» **DATASET**
(** ** Registering *)

(** The fields of a sheet: [layer_names], and [layers] with ranks plus one. *)
Record layer_state := { layer_list : list bytes; layers : gmap bytes Z }.
Definition css_layer_register (sh : layer_state) (nm : bytes) : layer_state * Z :=
  match nm with
  | [] => (sh, NS_CSS_LAYER_NONE)
  | _ =>
      match layers sh !! nm with
      | Some v => (sh, v - 1)%Z
      | None =>
          let rank := Z.of_nat (length (layer_list sh)) in
          ({| layer_list := layer_list sh ++ [nm]; layers := <[nm := (rank + 1)%Z]> (layers sh) |}, rank)
      end
  end.
Definition css_layer_join (parent child : option bytes) : option bytes :=
  match named parent with
  | None => child
  | Some p => match named child with None => Some p | Some c => Some (p ++ $"." ++ c) end
  end.

(** ** Ranks *)

Abbreviation ranks := (gmap bytes Z).

Section Ranks.
Context `{V : Css_values} {So : Sorter}.

Fixpoint add_names (l : list bytes) (layer_ranks : ranks) : ranks :=
  match l with
  | [] => layer_ranks
  | nm :: l' =>
      add_names l' (match layer_ranks !! nm with
                    | Some _ => layer_ranks
                    | None => <[nm := (Z.of_nat (size layer_ranks) + 1)%Z]> layer_ranks
                    end)
  end.
Definition css_layer_rank_add_sheet (layer_ranks : ranks) (sheet : ns_css_stylesheet) : ranks := add_names (layer_names sheet) layer_ranks.

(** The parts of a name between its dots, and its beginnings up to each dot. *)
Fixpoint parts_from (acc s : bytes) : list bytes :=
  match s with [] => [acc] | c :: s' => if c =c "." then acc :: parts_from [] s' else parts_from (acc ++ [c]) s' end.
Definition name_parts (s : bytes) : list bytes := parts_from [] s.
Fixpoint prefixes_from (pre : bytes) (l : list bytes) : list bytes :=
  match l with [] => [] | x :: l' => (pre ++ x) :: prefixes_from (pre ++ x ++ $".") l' end.
Definition name_prefixes (s : bytes) : list bytes := prefixes_from [] (name_parts s).

Definition note_prefix (index : Z) (first : ranks) (prefix : bytes) : ranks :=
  match first !! prefix with
  | Some prev => if (prev - 1 <=? index)%Z then first else <[prefix := (index + 1)%Z]> first
  | None => <[prefix := (index + 1)%Z]> first
  end.
Definition css_layer_prefix_note (first : ranks) (nm : bytes) (index : Z) : ranks := fold_left (note_prefix index) (name_prefixes nm) first.
Definition css_layer_first_index (first : ranks) (prefix : bytes) : Z :=
  match first !! prefix with Some v => (v - 1)%Z | None => INT_MAX end.

(** [strcmp]: bytes are compared as unsigned. *)
Fixpoint strcmp (a b : bytes) : Z :=
  match a, b with
  | [], [] => 0
  | [], _ => -1
  | _, [] => 1
  | x :: a', y :: b' =>
      let i := Z.of_nat (nat_of_ascii x) in
      let j := Z.of_nat (nat_of_ascii y) in
      if (i =? j)%Z then strcmp a' b' else if (i <? j)%Z then -1 else 1
  end%Z.
(** The loop over the parts of both names; [pa] and [pb] are what precedes them. *)
Fixpoint name_cmp_loop (first : ranks) (a b pa pb : bytes) (la lb : list bytes) : Z :=
  match la, lb with
  | x :: la', y :: lb' =>
      if bool_decide (x = y) then
        match la', lb' with
        | [], [] => 0
        | [], _ => 1
        | _, [] => -1
        | _, _ => name_cmp_loop first a b (pa ++ x ++ $".") (pb ++ y ++ $".") la' lb'
        end
      else
        let ai := css_layer_first_index first (pa ++ x) in
        let bi := css_layer_first_index first (pb ++ y) in
        if negb (ai =? bi)%Z then if (ai <? bi)%Z then -1 else 1 else strcmp a b
  | _, _ => 0
  end%Z.
Definition css_layer_name_cmp (first : ranks) (a b : bytes) : Z := name_cmp_loop first a b [] [] (name_parts a) (name_parts b).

» **WHAT THE TASK REQUIRES**
Starting at the line with "Definition css_layer_join (parent" and ending at the line with "Definition css_layer_rank_add_sheet (layer_ranks", print each line of the listing above exactly, with no other lines.

» **PROBLEM SOLUTION**
Definition css_layer_join (parent child : option bytes) : option bytes :=
  match named parent with
  | None => child
  | Some p => match named child with None => Some p | Some c => Some (p ++ $"." ++ c) end
  end.

(** ** Ranks *)

Abbreviation ranks := (gmap bytes Z).

Section Ranks.
Context `{V : Css_values} {So : Sorter}.

Fixpoint add_names (l : list bytes) (layer_ranks : ranks) : ranks :=
  match l with
  | [] => layer_ranks
  | nm :: l' =>
      add_names l' (match layer_ranks !! nm with
                    | Some _ => layer_ranks
                    | None => <[nm := (Z.of_nat (size layer_ranks) + 1)%Z]> layer_ranks
                    end)
  end.
Definition css_layer_rank_add_sheet (layer_ranks : ranks) (sheet : ns_css_stylesheet) : ranks := add_names (layer_names sheet) layer_ranks.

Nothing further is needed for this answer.